**Data provided**
******
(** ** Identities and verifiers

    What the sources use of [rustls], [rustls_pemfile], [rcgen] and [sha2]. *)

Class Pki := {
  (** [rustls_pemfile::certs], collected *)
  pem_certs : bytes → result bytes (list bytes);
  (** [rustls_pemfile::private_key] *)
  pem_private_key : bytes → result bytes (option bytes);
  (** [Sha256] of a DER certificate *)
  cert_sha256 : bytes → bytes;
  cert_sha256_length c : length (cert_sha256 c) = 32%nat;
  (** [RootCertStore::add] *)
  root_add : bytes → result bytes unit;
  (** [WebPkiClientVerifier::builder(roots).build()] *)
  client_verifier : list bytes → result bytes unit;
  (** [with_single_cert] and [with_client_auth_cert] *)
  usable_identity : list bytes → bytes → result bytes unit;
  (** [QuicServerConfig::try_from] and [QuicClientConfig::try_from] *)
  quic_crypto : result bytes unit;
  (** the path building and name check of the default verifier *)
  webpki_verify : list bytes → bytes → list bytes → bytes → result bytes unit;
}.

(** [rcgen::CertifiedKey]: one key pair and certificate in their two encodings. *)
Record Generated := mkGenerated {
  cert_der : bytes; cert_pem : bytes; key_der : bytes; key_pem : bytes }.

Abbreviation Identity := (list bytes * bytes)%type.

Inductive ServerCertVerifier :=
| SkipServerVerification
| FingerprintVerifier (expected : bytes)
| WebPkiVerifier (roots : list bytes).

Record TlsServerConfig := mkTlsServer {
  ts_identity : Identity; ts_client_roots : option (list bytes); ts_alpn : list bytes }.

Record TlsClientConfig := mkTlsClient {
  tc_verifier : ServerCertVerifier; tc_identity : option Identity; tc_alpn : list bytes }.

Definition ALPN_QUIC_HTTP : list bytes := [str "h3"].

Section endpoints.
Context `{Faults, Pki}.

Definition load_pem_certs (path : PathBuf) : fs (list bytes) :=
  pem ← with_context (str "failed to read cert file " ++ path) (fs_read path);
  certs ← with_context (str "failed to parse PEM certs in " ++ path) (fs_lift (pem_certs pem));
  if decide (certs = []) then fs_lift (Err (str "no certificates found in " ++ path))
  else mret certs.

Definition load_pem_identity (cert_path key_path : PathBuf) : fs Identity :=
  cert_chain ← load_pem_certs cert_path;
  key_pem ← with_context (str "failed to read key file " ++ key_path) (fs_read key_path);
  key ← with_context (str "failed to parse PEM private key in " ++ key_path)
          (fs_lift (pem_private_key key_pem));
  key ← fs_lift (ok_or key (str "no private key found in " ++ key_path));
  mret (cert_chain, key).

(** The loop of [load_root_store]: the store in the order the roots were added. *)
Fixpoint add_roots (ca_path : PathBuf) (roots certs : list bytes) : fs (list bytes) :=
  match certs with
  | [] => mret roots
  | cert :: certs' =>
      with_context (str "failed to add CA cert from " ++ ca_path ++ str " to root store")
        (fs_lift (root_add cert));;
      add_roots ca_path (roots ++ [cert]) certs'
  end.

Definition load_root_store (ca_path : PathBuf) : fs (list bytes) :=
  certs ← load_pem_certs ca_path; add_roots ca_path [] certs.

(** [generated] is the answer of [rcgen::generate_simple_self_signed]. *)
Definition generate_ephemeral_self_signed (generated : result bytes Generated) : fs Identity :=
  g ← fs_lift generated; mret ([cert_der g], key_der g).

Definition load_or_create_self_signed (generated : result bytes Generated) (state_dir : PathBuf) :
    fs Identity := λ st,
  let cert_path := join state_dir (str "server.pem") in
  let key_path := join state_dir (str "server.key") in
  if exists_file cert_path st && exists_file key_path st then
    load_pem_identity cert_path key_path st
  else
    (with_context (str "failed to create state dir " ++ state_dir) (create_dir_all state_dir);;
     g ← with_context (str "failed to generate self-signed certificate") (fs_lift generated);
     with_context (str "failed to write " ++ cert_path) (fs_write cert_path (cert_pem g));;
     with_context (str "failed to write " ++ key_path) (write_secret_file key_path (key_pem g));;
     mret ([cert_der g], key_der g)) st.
******
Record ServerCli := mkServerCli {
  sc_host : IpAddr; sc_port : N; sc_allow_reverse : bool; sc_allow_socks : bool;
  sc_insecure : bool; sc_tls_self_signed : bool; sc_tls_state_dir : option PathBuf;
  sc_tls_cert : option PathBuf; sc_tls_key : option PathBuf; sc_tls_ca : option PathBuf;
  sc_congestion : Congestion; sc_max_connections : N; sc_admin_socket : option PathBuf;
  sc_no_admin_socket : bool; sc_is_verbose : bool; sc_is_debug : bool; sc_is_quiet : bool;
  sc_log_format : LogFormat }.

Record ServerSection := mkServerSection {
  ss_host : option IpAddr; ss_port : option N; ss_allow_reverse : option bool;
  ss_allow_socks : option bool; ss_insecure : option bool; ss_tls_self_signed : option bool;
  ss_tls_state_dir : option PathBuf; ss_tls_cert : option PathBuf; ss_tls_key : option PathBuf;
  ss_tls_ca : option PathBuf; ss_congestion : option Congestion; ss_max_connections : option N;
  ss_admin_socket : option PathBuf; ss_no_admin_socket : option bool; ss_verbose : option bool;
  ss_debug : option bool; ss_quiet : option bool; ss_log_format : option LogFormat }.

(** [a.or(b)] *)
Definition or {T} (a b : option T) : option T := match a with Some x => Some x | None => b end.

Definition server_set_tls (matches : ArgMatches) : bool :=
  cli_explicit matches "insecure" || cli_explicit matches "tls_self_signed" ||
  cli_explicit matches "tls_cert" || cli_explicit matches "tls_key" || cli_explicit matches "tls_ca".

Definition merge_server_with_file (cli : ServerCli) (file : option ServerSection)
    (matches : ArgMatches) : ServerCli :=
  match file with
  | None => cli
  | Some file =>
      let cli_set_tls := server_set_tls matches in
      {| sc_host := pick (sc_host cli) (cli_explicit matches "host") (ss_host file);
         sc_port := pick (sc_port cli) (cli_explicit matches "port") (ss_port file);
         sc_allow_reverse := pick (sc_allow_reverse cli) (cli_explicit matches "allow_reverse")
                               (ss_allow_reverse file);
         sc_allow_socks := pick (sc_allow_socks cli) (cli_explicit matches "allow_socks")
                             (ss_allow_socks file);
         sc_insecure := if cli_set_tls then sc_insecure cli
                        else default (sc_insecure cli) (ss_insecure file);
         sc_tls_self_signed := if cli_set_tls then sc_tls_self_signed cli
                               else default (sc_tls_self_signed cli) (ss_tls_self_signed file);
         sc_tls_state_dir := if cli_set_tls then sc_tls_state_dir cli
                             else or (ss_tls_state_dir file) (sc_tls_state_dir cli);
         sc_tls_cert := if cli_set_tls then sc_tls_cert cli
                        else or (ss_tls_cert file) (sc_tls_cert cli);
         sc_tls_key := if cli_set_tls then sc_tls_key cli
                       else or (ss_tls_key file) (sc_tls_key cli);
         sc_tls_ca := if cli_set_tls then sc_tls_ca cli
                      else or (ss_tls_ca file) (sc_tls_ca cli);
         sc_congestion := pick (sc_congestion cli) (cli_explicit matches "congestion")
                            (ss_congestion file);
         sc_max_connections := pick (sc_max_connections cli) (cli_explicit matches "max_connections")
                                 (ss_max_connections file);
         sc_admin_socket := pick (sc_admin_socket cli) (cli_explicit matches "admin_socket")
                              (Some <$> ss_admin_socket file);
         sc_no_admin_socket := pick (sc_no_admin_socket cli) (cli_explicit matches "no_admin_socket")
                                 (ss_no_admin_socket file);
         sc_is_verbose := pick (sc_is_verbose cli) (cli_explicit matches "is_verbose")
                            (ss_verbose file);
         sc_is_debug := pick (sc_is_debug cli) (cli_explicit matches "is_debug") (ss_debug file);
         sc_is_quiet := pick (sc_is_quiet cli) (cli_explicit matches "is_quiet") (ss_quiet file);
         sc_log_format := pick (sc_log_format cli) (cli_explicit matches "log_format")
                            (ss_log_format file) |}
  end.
******
**Work instruction**
Write out exactly the lines above between the line with "ss_admin_socket : option" and the line with "else default (sc_tls_self_signed", inclusive, and nothing beyond them.

**Answer below**
  ss_admin_socket : option PathBuf; ss_no_admin_socket : option bool; ss_verbose : option bool;
  ss_debug : option bool; ss_quiet : option bool; ss_log_format : option LogFormat }.

(** [a.or(b)] *)
Definition or {T} (a b : option T) : option T := match a with Some x => Some x | None => b end.

Definition server_set_tls (matches : ArgMatches) : bool :=
  cli_explicit matches "insecure" || cli_explicit matches "tls_self_signed" ||
  cli_explicit matches "tls_cert" || cli_explicit matches "tls_key" || cli_explicit matches "tls_ca".

Definition merge_server_with_file (cli : ServerCli) (file : option ServerSection)
    (matches : ArgMatches) : ServerCli :=
  match file with
  | None => cli
  | Some file =>
      let cli_set_tls := server_set_tls matches in
      {| sc_host := pick (sc_host cli) (cli_explicit matches "host") (ss_host file);
         sc_port := pick (sc_port cli) (cli_explicit matches "port") (ss_port file);
         sc_allow_reverse := pick (sc_allow_reverse cli) (cli_explicit matches "allow_reverse")
                               (ss_allow_reverse file);
         sc_allow_socks := pick (sc_allow_socks cli) (cli_explicit matches "allow_socks")
                             (ss_allow_socks file);
         sc_insecure := if cli_set_tls then sc_insecure cli
                        else default (sc_insecure cli) (ss_insecure file);
         sc_tls_self_signed := if cli_set_tls then sc_tls_self_signed cli
                               else default (sc_tls_self_signed cli) (ss_tls_self_signed file);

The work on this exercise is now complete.